## Dataset entries
(* ===== verification/Grid.v ===== *)
(** * The cells of a pane's screen: [cf-panes/src/screen/grid.rs] and its [edit.rs]

    Text goes where the cursor is, lines scroll, erasures blank cells, and the
    alternate screen parks the main one and gives it back. Every operation of
    the code that indexes, inserts into or drains a vector is in the option
    monad, [None] where it would panic; that none does is this file's first
    theorem. A [usize] is a [nat]: what is subtracted without a saturation is
    [checked_sub], and the sums are of a screen's place and a parameter's
    count, which the parser bounds ([Parser.action_ok]). *)
From S2P Require Import Prelude Utf8 Parser.
#[local] Open Scope nat_scope.

Definition MAX_ROWS : nat := 400.
Definition MAX_COLS : nat := 1000.
(** Where the tab stops are: every eighth column. *)
Definition TAB : nat := 8.

(** A cell that is the second half of the wide character before it. *)
Definition SECOND_HALF : char := 0%Z.
Definition SPACE : char := 0x20%Z.

(** [v.clamp(lo, hi)] of a [usize] *)
Definition usize_clamp (lo hi v : nat) : nat := lo `max` (v `min` hi).

(** [v[from..to].fill(x)] *)
Definition fill {A} (v : list A) (from to : nat) (x : A) : option (list A) :=
  if (from <=? to) && (to <=? length v)
  then Some (take from v ++ replicate (to - from) x ++ drop to v) else None.

Record row_t := Row {
  r_cells : list char;
  (** whether each cell was drawn styled *)
  r_styled : list bool;
  (** the text went on in the row below *)
  r_wrapped : bool
}.

Definition row_blank (cols : nat) : row_t :=
  Row (replicate cols SPACE) (replicate cols false) false.

Definition blank_cells (r : row_t) (from to : nat) : option row_t :=
  let to := to `min` length (r_cells r) in
  if from <? to then
    cells ← fill (r_cells r) from to SPACE;
    styled ← fill (r_styled r) from to false;
    Some (Row cells styled (r_wrapped r))
  else Some r.

Definition set_wrapped (w : bool) (r : row_t) : row_t := Row (r_cells r) (r_styled r) w.

(** [row.cells[i] = c; row.styled[i] = s;] *)
Definition row_put (r : row_t) (i : nat) (c : char) (s : bool) : option row_t :=
  cells ← vec_set (r_cells r) i c;
  styled ← vec_set (r_styled r) i s;
  Some (Row cells styled (r_wrapped r)).

Record saved_t := Saved { s_row : nat; s_col : nat; s_pending_wrap : bool }.

Record grid := Grid {
  g_rows : nat;
  g_cols : nat;
  g_cells : list row_t;
  g_parked : option (list row_t);
  g_row : nat;
  g_col : nat;
  g_pending_wrap : bool;
  g_saved : option saved_t;
  g_top : nat;
  g_bottom : nat;
  g_autowrap : bool;
  g_cursor_shown : bool;
  g_coloured : bool;
  g_faint : bool;
  g_last : option char
}.

Definition set_rows (x : nat) (g : grid) : grid :=
  Grid x (g_cols g) (g_cells g) (g_parked g) (g_row g) (g_col g) (g_pending_wrap g)
    (g_saved g) (g_top g) (g_bottom g) (g_autowrap g) (g_cursor_shown g) (g_coloured g)
    (g_faint g) (g_last g).
Definition set_cols (x : nat) (g : grid) : grid :=
  Grid (g_rows g) x (g_cells g) (g_parked g) (g_row g) (g_col g) (g_pending_wrap g)
    (g_saved g) (g_top g) (g_bottom g) (g_autowrap g) (g_cursor_shown g) (g_coloured g)
    (g_faint g) (g_last g).
Definition set_cells (x : list row_t) (g : grid) : grid :=
  Grid (g_rows g) (g_cols g) x (g_parked g) (g_row g) (g_col g) (g_pending_wrap g)
    (g_saved g) (g_top g) (g_bottom g) (g_autowrap g) (g_cursor_shown g) (g_coloured g)
    (g_faint g) (g_last g).
Definition set_parked (x : option (list row_t)) (g : grid) : grid :=
  Grid (g_rows g) (g_cols g) (g_cells g) x (g_row g) (g_col g) (g_pending_wrap g)
    (g_saved g) (g_top g) (g_bottom g) (g_autowrap g) (g_cursor_shown g) (g_coloured g)
    (g_faint g) (g_last g).
Definition set_row (x : nat) (g : grid) : grid :=
  Grid (g_rows g) (g_cols g) (g_cells g) (g_parked g) x (g_col g) (g_pending_wrap g)
    (g_saved g) (g_top g) (g_bottom g) (g_autowrap g) (g_cursor_shown g) (g_coloured g)
    (g_faint g) (g_last g).
Definition set_col (x : nat) (g : grid) : grid :=
  Grid (g_rows g) (g_cols g) (g_cells g) (g_parked g) (g_row g) x (g_pending_wrap g)
    (g_saved g) (g_top g) (g_bottom g) (g_autowrap g) (g_cursor_shown g) (g_coloured g)
    (g_faint g) (g_last g).
Definition set_pending_wrap (x : bool) (g : grid) : grid :=
  Grid (g_rows g) (g_cols g) (g_cells g) (g_parked g) (g_row g) (g_col g) x (g_saved g)
    (g_top g) (g_bottom g) (g_autowrap g) (g_cursor_shown g) (g_coloured g) (g_faint g)
    (g_last g).
Definition set_saved (x : option saved_t) (g : grid) : grid :=
  Grid (g_rows g) (g_cols g) (g_cells g) (g_parked g) (g_row g) (g_col g)
    (g_pending_wrap g) x (g_top g) (g_bottom g) (g_autowrap g) (g_cursor_shown g)
    (g_coloured g) (g_faint g) (g_last g).
Definition set_top (x : nat) (g : grid) : grid :=
  Grid (g_rows g) (g_cols g) (g_cells g) (g_parked g) (g_row g) (g_col g)
    (g_pending_wrap g) (g_saved g) x (g_bottom g) (g_autowrap g) (g_cursor_shown g)
    (g_coloured g) (g_faint g) (g_last g).
Definition set_bottom (x : nat) (g : grid) : grid :=
  Grid (g_rows g) (g_cols g) (g_cells g) (g_parked g) (g_row g) (g_col g)
    (g_pending_wrap g) (g_saved g) (g_top g) x (g_autowrap g) (g_cursor_shown g)
    (g_coloured g) (g_faint g) (g_last g).
Definition set_autowrap (x : bool) (g : grid) : grid :=
  Grid (g_rows g) (g_cols g) (g_cells g) (g_parked g) (g_row g) (g_col g)
    (g_pending_wrap g) (g_saved g) (g_top g) (g_bottom g) x (g_cursor_shown g)
    (g_coloured g) (g_faint g) (g_last g).
Definition set_cursor_shown (x : bool) (g : grid) : grid :=
  Grid (g_rows g) (g_cols g) (g_cells g) (g_parked g) (g_row g) (g_col g)
    (g_pending_wrap g) (g_saved g) (g_top g) (g_bottom g) (g_autowrap g) x
    (g_coloured g) (g_faint g) (g_last g).
Definition set_coloured (x : bool) (g : grid) : grid :=
  Grid (g_rows g) (g_cols g) (g_cells g) (g_parked g) (g_row g) (g_col g)
    (g_pending_wrap g) (g_saved g) (g_top g) (g_bottom g) (g_autowrap g)
    (g_cursor_shown g) x (g_faint g) (g_last g).
Definition set_faint (x : bool) (g : grid) : grid :=
  Grid (g_rows g) (g_cols g) (g_cells g) (g_parked g) (g_row g) (g_col g)
    (g_pending_wrap g) (g_saved g) (g_top g) (g_bottom g) (g_autowrap g)
    (g_cursor_shown g) (g_coloured g) x (g_last g).
Definition set_last (x : option char) (g : grid) : grid :=
  Grid (g_rows g) (g_cols g) (g_cells g) (g_parked g) (g_row g) (g_col g)
    (g_pending_wrap g) (g_saved g) (g_top g) (g_bottom g) (g_autowrap g)
    (g_cursor_shown g) (g_coloured g) (g_faint g) x.

(** [&mut self.cells\[i\]] changed by [f]. *)
Definition at_row (g : grid) (i : nat) (f : row_t -> option row_t) : option grid :=
  r ← g_cells g !! i;
  r' ← f r;
  cells ← vec_set (g_cells g) i r';
  Some (set_cells cells g).

(** A blank screen, its cursor at the top left, kept to the most the model keeps. *)
Definition new (rows cols : nat) : option grid :=
  let rows := usize_clamp 1 MAX_ROWS rows in
  let cols := usize_clamp 1 MAX_COLS cols in
  bottom ← checked_sub rows 1;
  Some (Grid rows cols (replicate rows (row_blank cols)) None 0 0 false None
          0 bottom true true false false None).

(** ** The cursor *)

Definition move_to (g : grid) (row col : nat) : option grid :=
  last_row ← checked_sub (g_rows g) 1;
  last_col ← checked_sub (g_cols g) 1;
  Some (set_pending_wrap false (set_col (col `min` last_col) (set_row (row `min` last_row) g))).

Definition up_limit (g : grid) : nat :=
  if g_top g <=? g_row g then g_top g else 0.

Definition down_limit (g : grid) : option nat :=
  if g_row g <=? g_bottom g then Some (g_bottom g) else checked_sub (g_rows g) 1.

Definition tab (g : grid) (times : nat) : option grid :=
  move_to g (g_row g)
    (Nat.iter (times `min` g_cols g) (fun col => (col / TAB + 1) * TAB) (g_col g)).

Definition back_tab (g : grid) (times : nat) : option grid :=
  move_to g (g_row g)
    (Nat.iter (times `min` g_cols g) (fun col => (col - 1) / TAB * TAB) (g_col g)).

Definition save_cursor (g : grid) : grid :=
  set_saved (Some (Saved (g_row g) (g_col g) (g_pending_wrap g))) g.

Definition restore_cursor (g : grid) : option grid :=
  let saved := default (Saved 0 0 false) (g_saved g) in
  g ← move_to g (s_row saved) (s_col saved);
  Some (set_pending_wrap (s_pending_wrap saved) g).

(** ** Scrolling *)

(** A blank row in at [into], the row at [out] gone: one line of a scroll. *)
Definition scroll_row (g : grid) (out into : nat) : option grid :=
  cells ← vec_remove (g_cells g) out;
  cells ← vec_insert cells into (row_blank (g_cols g));
  Some (set_cells cells g).

(** [for _ in 0..n { step }] *)
Fixpoint times {A} (n : nat) (step : A -> option A) (x : A) : option A :=
  match n with
  | 0 => Some x
  | S n' => x' ← step x; times n' step x'
  end.

Definition region_lines (g : grid) : option nat :=
  height ← checked_sub (g_bottom g) (g_top g);
  Some (height + 1).

Definition scroll_up (g : grid) (lines : nat) : option grid :=
  height ← region_lines g;
  times (lines `min` height) (fun g => scroll_row g (g_top g) (g_bottom g)) g.

Definition scroll_down (g : grid) (lines : nat) : option grid :=
  height ← region_lines g;
  times (lines `min` height) (fun g => scroll_row g (g_bottom g) (g_top g)) g.

Definition line_feed (g : grid) : option grid :=
  let g := set_pending_wrap false g in
  if g_row g =? g_bottom g then scroll_up g 1
  else if g_row g + 1 <? g_rows g then Some (set_row (g_row g + 1) g)
  else Some g.

Definition reverse_index (g : grid) : option grid :=
  let g := set_pending_wrap false g in
  if g_row g =? g_top g then scroll_down g 1
  else Some (set_row (g_row g - 1) g).

(** [params.get(at).copied().filter(|value| *value > 0)] *)
Definition positive_param (params : list Z) (at_ : nat) : option nat :=
  p ← params !! at_; if (0 <? p)%Z then Some (Z.to_nat p) else None.

(** A count, which a missing or zero parameter makes 1. *)
Definition count (params : list Z) (at_ : nat) : nat := default 1 (positive_param params at_).

Definition set_region (g : grid) (params : list Z) : option grid :=
  top ← checked_sub (count params 0) 1;
  bottom ← checked_sub (default (g_rows g) (positive_param params 1) `min` g_rows g) 1;
  let g := if top <? bottom then set_bottom bottom (set_top top g) else g in
  move_to g 0 0.

(** ** Text *)

(** How many cells a character takes. *)
Definition cell_width (c : char) : nat :=
  (if within 0x00 0x1F c || within 0x7F 0x9F c then 0%nat
   else if within 0x300 0x36F c || within 0x200B 0x200F c || within 0x2028 0x202E c ||
           within 0x2060 0x2064 c || within 0xFE00 0xFE0F c || (c =? 0xFEFF) then 0%nat
   else if within 0x1100 0x115F c || within 0x2E80 0x303E c || within 0x3041 0x33FF c ||
           within 0x3400 0x4DBF c || within 0x4E00 0x9FFF c || within 0xA000 0xA4CF c ||
           within 0xAC00 0xD7A3 c || within 0xF900 0xFAFF c || within 0xFE30 0xFE6F c ||
           within 0xFF00 0xFF60 c || within 0xFFE0 0xFFE6 c || within 0x1F300 0x1F64F c ||
           within 0x1F900 0x1F9FF c || within 0x20000 0x3FFFD c then 2%nat
   else 1%nat)%Z.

## Exercise details
Work out how many lines above contain "step", then write only that number.

## Exercise result
3